__Exercise aim__
The answer should be one number: the count of lines in the listing below with "entry" in them.

__Records for this exercise__

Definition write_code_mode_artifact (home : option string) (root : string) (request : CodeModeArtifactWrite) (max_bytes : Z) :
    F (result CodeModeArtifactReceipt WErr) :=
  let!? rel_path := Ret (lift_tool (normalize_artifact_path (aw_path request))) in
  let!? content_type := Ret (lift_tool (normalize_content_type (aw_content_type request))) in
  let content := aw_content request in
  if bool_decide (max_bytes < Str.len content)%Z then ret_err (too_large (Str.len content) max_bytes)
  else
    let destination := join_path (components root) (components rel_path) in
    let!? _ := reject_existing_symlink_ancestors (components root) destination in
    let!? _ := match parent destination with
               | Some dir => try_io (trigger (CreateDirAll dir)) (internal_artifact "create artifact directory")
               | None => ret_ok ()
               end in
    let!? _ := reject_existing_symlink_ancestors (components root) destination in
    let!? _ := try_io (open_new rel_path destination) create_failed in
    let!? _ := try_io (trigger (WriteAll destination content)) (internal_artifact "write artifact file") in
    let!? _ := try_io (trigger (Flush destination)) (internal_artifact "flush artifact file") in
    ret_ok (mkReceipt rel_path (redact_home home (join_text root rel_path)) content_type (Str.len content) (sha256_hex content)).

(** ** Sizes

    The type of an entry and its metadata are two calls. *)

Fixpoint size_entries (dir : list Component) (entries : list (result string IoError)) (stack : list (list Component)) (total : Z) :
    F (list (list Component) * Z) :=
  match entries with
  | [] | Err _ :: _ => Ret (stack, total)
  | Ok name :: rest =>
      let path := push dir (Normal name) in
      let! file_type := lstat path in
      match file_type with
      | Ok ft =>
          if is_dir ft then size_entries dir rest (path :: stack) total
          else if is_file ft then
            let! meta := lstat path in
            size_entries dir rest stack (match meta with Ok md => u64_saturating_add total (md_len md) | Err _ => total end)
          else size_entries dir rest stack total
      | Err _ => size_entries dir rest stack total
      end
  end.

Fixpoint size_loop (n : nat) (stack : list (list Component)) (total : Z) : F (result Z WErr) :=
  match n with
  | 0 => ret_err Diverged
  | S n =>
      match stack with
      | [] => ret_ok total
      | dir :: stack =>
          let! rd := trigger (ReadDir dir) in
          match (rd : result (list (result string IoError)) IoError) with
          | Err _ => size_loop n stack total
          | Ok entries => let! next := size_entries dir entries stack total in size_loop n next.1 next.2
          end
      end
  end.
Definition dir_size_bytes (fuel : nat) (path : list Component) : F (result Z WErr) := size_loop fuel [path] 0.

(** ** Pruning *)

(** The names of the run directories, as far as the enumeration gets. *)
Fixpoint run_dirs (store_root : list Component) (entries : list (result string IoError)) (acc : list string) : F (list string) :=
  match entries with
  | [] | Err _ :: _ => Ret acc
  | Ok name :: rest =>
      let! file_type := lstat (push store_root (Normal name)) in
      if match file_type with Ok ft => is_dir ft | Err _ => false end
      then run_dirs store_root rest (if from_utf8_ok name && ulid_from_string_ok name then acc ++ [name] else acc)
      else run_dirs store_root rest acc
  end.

--

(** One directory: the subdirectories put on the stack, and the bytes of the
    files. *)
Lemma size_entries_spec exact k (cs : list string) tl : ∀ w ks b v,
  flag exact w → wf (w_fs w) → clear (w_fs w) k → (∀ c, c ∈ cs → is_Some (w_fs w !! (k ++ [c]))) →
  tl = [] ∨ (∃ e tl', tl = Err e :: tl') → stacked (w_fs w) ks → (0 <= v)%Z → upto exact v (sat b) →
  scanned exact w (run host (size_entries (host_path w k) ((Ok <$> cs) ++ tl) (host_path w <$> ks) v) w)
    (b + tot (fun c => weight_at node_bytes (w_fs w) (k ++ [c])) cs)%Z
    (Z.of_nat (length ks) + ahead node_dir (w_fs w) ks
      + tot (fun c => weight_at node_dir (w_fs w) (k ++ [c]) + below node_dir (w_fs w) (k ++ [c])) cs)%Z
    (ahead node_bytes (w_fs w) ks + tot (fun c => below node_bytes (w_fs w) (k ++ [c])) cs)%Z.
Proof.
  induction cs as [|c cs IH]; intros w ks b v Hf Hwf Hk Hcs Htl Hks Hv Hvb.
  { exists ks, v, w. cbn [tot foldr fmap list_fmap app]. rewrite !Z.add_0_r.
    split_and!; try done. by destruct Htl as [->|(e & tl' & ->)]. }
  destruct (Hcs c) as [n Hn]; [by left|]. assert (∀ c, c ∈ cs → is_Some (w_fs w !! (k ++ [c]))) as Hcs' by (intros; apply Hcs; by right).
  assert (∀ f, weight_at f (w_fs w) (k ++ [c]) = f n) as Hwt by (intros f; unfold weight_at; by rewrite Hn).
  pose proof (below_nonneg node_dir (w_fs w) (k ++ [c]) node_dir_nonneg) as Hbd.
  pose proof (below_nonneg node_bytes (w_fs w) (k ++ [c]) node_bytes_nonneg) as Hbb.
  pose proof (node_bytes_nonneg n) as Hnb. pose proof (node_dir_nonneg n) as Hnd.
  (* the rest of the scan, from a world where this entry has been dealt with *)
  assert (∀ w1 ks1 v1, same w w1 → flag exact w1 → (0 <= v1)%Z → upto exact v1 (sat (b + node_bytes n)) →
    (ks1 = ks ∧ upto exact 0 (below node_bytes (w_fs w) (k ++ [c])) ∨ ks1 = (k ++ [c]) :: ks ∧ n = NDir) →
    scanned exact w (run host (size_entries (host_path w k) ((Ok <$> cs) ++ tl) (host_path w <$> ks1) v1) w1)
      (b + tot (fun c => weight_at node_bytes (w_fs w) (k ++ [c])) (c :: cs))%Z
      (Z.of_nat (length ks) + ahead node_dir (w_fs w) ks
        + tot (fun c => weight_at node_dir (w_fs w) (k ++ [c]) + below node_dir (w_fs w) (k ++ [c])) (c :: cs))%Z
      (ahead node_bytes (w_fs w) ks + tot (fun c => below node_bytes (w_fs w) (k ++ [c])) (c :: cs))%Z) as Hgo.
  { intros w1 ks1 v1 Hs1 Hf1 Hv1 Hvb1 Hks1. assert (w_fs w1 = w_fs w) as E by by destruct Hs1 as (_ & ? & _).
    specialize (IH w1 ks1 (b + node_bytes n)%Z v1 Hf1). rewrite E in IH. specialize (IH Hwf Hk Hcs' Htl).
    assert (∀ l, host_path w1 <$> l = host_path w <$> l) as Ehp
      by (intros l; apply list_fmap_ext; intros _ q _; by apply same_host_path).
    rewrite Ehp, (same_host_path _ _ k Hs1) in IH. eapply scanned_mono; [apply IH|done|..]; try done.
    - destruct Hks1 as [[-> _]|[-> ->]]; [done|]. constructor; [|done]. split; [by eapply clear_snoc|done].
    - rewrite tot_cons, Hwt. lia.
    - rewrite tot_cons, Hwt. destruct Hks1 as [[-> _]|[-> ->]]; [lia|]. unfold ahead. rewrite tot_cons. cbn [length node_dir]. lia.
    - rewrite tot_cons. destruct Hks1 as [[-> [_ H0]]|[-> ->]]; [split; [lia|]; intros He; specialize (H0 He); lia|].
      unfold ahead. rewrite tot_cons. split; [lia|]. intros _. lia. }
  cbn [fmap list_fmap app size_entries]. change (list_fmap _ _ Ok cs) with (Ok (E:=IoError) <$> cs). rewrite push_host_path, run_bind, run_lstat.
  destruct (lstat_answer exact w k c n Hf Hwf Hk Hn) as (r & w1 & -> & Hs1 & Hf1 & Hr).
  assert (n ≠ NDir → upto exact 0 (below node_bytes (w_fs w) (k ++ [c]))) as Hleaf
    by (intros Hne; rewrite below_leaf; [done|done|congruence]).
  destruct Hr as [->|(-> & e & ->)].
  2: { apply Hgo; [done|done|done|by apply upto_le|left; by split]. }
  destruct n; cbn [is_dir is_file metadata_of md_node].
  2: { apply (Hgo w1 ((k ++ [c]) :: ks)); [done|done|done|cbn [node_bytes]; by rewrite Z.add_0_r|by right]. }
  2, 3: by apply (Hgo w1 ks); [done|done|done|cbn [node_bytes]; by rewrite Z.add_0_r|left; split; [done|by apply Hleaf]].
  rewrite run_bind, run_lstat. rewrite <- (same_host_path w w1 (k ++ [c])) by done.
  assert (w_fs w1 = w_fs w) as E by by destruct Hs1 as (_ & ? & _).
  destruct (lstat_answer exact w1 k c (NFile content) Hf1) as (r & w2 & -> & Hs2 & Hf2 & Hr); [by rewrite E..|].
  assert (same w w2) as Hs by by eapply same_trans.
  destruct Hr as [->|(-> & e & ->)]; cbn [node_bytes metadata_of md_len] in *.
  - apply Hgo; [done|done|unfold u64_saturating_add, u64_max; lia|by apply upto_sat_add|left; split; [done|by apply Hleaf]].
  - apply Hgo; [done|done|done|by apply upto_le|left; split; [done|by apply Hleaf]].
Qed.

__Response area__
2